The Amendment Act also provides Courts with the power to set aside settlement agreements or judgments involving a plaintiff or claimant who suffered child abuse as an offender in custody if it is ‘just and reasonable’ to do so (although no specific guidance as to what is considered to be just and reasonable is provided). Like Part 1C, the Court can take into account any amount paid in respect of damages or costs.
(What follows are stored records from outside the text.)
(* ===== verification/Http.v ===== *)
(** * HTTP headers

    The parts of [net/http] and [net/textproto] the handler uses on header maps,
    and the handler's own helpers on them. *)

From stdpp Require Import base gmap strings list.
From Stdlib Require Import ZArith Lia Ascii.
From S2P Require Import Prelude GoStrings Crypto.

(** ** Bytes of header names *)

Definition is_upper (c : ascii) : bool := ((65 <=? byte_val c) && (byte_val c <=? 90))%Z.
Definition is_lower (c : ascii) : bool := ((97 <=? byte_val c) && (byte_val c <=? 122))%Z.
Definition is_digit (c : ascii) : bool := ((48 <=? byte_val c) && (byte_val c <=? 57))%Z.
Definition to_upper (c : ascii) : ascii := if is_lower c then ascii_of_Z (byte_val c - 32) else c.
Definition to_lower (c : ascii) : ascii := if is_upper c then ascii_of_Z (byte_val c + 32) else c.

(** RFC 9110 token bytes. *)
Definition token_byte (c : ascii) : bool :=
  is_upper c || is_lower c || is_digit c || contains_byte c "!#$%&'*+-.^_`|~".

(** [isToken] *)
Definition is_token (s : string) : bool := negb (bool_decide (s = "")) && all_bytes token_byte s.

(** ** [textproto.CanonicalMIMEHeaderKey] *)

Fixpoint canon_go (upper : bool) (s : string) : string :=
  match s with
  | EmptyString => ""
  | String c s' =>
      String (if upper then to_upper c else to_lower c) (canon_go (bool_decide (c = "-"%char)) s')
  end.
Definition canonical_key (s : string) : string :=
  if all_bytes token_byte s then canon_go true s else s.

(** ** Header maps *)

Notation Header := (gmap string (list string)).

Definition Values (h : Header) (key : string) : list string := default [] (h !! canonical_key key).
Definition Get (h : Header) (key : string) : string := default "" (head (Values h key)).
Definition Add (h : Header) (key v : string) : Header :=
  <[canonical_key key := Values h key ++ [v]]> h.
Definition Set_ (h : Header) (key v : string) : Header := <[canonical_key key := [v]]> h.
Definition Del (h : Header) (key : string) : Header := delete (canonical_key key) h.

(** [clearHeaders]: deletes by canonical name, as [Header.Del] does. *)
Definition clearHeaders (h : Header) : Header := foldl Del h (map_to_list h).*1.

(** [copyHeaders] *)
Definition copyHeaders (dst src : Header) : Header := src ∪ clearHeaders dst.

(** [stagedHeaderBytes] *)
Definition stagedHeaderBytes (h : Header) : Z :=
  foldr Z.add 0%Z
    ((fun nv => foldr Z.add 0%Z
        ((fun v => Z.of_nat (String.length nv.1 + String.length v + 4)) <$> nv.2)) <$> map_to_list h).

(** ** Case-insensitive prefixes

    [unicode.ToLower] on the runes whose lower case is ASCII; every other rune
    is left alone, which a comparison with an ASCII constant cannot observe. *)
Definition lower_rune (r : Z) : Z :=
  (if (65 <=? r) && (r <=? 90) then r + 32
   else if r =? 0x130 then 0x69 else if r =? 0x212A then 0x6B else r)%Z.
Definition lower_runes (s : string) : list Z := (fun rc => lower_rune rc.1) <$> runes s.

Fixpoint drop_bytes (n : nat) (s : string) : string :=
  match n, s with
  | S n', String _ s' => drop_bytes n' s'
  | _, _ => s
  end.

Definition TrailerPrefix : string := "Trailer:".
Definition has_trailer_prefix (key : string) : bool :=
  bool_decide (lower_runes TrailerPrefix `prefix_of` lower_runes key).

(** ** Managed trailers ([stripManagedTrailerDeclarations]) *)

Definition managed_set (names : list string) : gset string := list_to_set (canonical_key <$> names).

(** One declared trailer name: the header map and the names kept so far. *)
Definition strip_declared (managed : gset string) (acc : Header * list string) (name : string) :
    Header * list string :=
  let name := trim_space name in
  if decide (canonical_key name ∈ managed) then (Del acc.1 name, acc.2)
  else if decide (name = "") then acc else (acc.1, acc.2 ++ [name]).

(** The key carries the value of a managed trailer. *)
Definition blocked (managed : gset string) (key : string) : bool :=
  has_trailer_prefix key
  && bool_decide (canonical_key (drop_bytes (String.length TrailerPrefix) key) ∈ managed).

(** One key of the header map. *)
Definition strip_prefixed (managed : gset string) (h : Header) (key : string) : Header :=
  if blocked managed key then Del h key else h.

Definition stripManagedTrailerDeclarations (h : Header) (names : list string) : Header :=
  let managed := managed_set names in
  let '(h, kept) :=
    foldl (strip_declared managed) (h, []) (mjoin (split_byte "," <$> Values h "Trailer")) in
  let h := Del h "Trailer" in
  let h := if decide (kept = []) then h else Set_ h "Trailer" (join_with ", " kept) in
  foldl (strip_prefixed managed) h (map_to_list h).*1.

(** ** Lemmas: canonical names *)

Lemma token_upper c : token_byte (to_upper c) = token_byte c.
Proof. revert c. apply forall_ascii_eq. vm_compute. reflexivity. Qed.
Lemma token_lower c : token_byte (to_lower c) = token_byte c.
Proof. revert c. apply forall_ascii_eq. vm_compute. reflexivity. Qed.
Lemma upper_dash c : bool_decide (to_upper c = "-"%char) = bool_decide (c = "-"%char).
Proof. revert c. apply forall_ascii_eq. vm_compute. reflexivity. Qed.
Lemma lower_dash c : bool_decide (to_lower c = "-"%char) = bool_decide (c = "-"%char).
Proof. revert c. apply forall_ascii_eq. vm_compute. reflexivity. Qed.
Lemma to_upper_idemp c : to_upper (to_upper c) = to_upper c.
Proof. revert c. apply forall_ascii_eq. vm_compute. reflexivity. Qed.
Lemma to_lower_idemp c : to_lower (to_lower c) = to_lower c.
Proof. revert c. apply forall_ascii_eq. vm_compute. reflexivity. Qed.

Lemma canon_go_token u s : all_bytes token_byte (canon_go u s) = all_bytes token_byte s.
Proof.
  revert u; induction s as [|c s IH]; intros u; [done|]. cbn [canon_go all_bytes]. rewrite IH.
  f_equal. destruct u; [apply token_upper|apply token_lower].
Qed.

Lemma canon_go_idemp u s : canon_go u (canon_go u s) = canon_go u s.
Proof.
  revert u; induction s as [|c s IH]; intros u; [done|]. cbn [canon_go].
  destruct u; rewrite ?upper_dash, ?lower_dash, IH; f_equal;
    [apply to_upper_idemp|apply to_lower_idemp].
Qed.

Lemma canonical_idemp s : canonical_key (canonical_key s) = canonical_key s.
Proof.
  unfold canonical_key. destruct (all_bytes token_byte s) eqn:E; [|by rewrite E].
  by rewrite canon_go_token, E, canon_go_idemp.
Qed.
It is clear that these changes will have a significant impact on both private and government institutions and their insurers. Given the extent of the changes and the wide discretion afforded to the Court, many settlement agreements and judgments entered into before the legislative changes in 2016 and 2018, as well as those involving child abuse perpetrated against juvenile offenders in custody, can now be re-litigated. Further, juvenile offenders who may not have met the previous permanent impairment threshold of 15%, or for whom there would have been no damages payable, may now decide to bring a claim. This means that institutions and their insurers may be dealing with a large number of new and reopened claims.
It will be critical that files and records relating to previous settlements be maintained indefinitely in case those claims are reopened. Insurers may also need to consider policy coverage for reopened claims, as well as reserving issues for affected claims. It may be appropriate to review and potentially audit previous settlements that could be liable to be reopened, such as those where low settlement sums were agreed based on limitations issues, Part 2A applying or other legal barriers that would now be considered unjust. Issues such as re-traumatisation will also need to be borne in mind when dealing with reopened claims.
We anticipate that case law will start to develop around the circumstances in which a settlement agreement can be set aside and we will be watching with interest as to the Court’s approach to dealing with affected claims. In the meantime, case law from states and territories that have already enacted similar legislation is likely to provide some guidance on what can be expected.